Providing a password in the message opening is intended to establish the extortioner's credibility, and motivate the recipient to comply with the extortion request. The cited password may be an old, valid password that was disclosed due to a prior compromise of an unrelated account or service (such as LinkedIn, Yahoo, Tumblr, MySpace, etc.). The attackers may also be leveraging old lists of compromised credentials to narrow the range of target recipients of their campaign.

Many users have reported receiving emails that are known to be part of large-scale extortion campaigns. The following distinct features identify messages from these campaigns:

  • The message opens by disclosing a password to the recipient that is believed to be related to the targeted account holder, e.g., "I'm aware that <password> is your password."
  • The message will then claim that the attacker has a compromising video of the recipient and threatens to release this video publicly unless a cryptocurrency payment is made to the extortioner, generally within 24 hours.

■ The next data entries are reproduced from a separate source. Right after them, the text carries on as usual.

Lemma end_slot_snoc s l a : end_slot s (l ++ [a]) = Next a.
Proof. by rewrite end_slot_app. Qed.

Lemma fresh_other q l e : fresh m E e → m !! q = Some l → e ∉ l.
Proof. intros [_ Hf] Hq. exact (Hf q l Hq). Qed.
End place.

(** *** SLIST *)
Lemma slist_insert_head q l e : holds SLIST E m h → m !! q = Some l → fresh m E e →
  ∃ h', SLIST_INSERT_HEAD q e h = Done (tt, h') ∧ holds SLIST E (<[q := e :: l]> m) h'.
Proof.
  intros Hh Hq Hf. pose proof (head_link _ Hh q l Hq). pose proof (fresh_link _ Hh e Hf).
  unfold SLIST_INSERT_HEAD, SLIST_FIRST. repeat step. eexists. split; [done|].
  by apply (splice_in SLIST E m h _ q [] l e).
Qed.

Lemma slist_insert_after q l1 a l2 e : holds SLIST E m h → m !! q = Some (l1 ++ a :: l2) → fresh m E e →
  ∃ h', SLIST_INSERT_AFTER a e h = Done (tt, h') ∧ holds SLIST E (<[q := l1 ++ a :: e :: l2]> m) h'.
Proof.
  intros Hh Hq Hf. pose proof (elem_link _ Hh q l1 a l2 Hq). pose proof (fresh_link _ Hh e Hf).
  pose proof (fresh_other q _ e Hf Hq). assert (a ≠ e) by set_solver.
  unfold SLIST_INSERT_AFTER, SLIST_NEXT. repeat step. eexists. split; [done|].
  rewrite (cons_middle a l1 (e :: l2)), app_assoc. rewrite (cons_middle a l1 l2), app_assoc in Hq.
  apply (splice_in SLIST E m h _ q (l1 ++ [a]) l2 e); [done..| |done|done]. by rewrite end_slot_snoc.
Qed.

Lemma slist_remove_head q x l : holds SLIST E m h → m !! q = Some (x :: l) →
  ∃ h', SLIST_REMOVE_HEAD q h = Done (tt, h') ∧ holds SLIST E (<[q := l]> m) h'.
Proof.
  intros Hh Hq. pose proof (head_link _ Hh q _ Hq). pose proof (elem_link _ Hh q [] x l Hq).
  unfold SLIST_REMOVE_HEAD, SLIST_FIRST, SLIST_NEXT. repeat step. eexists. split; [done|].
  by apply (splice_out SLIST E m h _ q [] [x] l).
Qed.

If You Have Received an Extortion Email Message

  1. Do not panic. These individuals likely do not have any compromising video of you.
  2. If the password in the email is a password you recognize, change the password for any account where this password was used. New, unique passwords should be used for separate accounts to prevent the potential for an attacker to compromise multiple accounts with a single reused password.
  3. Please report the original message, including full headers, to [email protected] so that our incident response team can analyze and block these messages.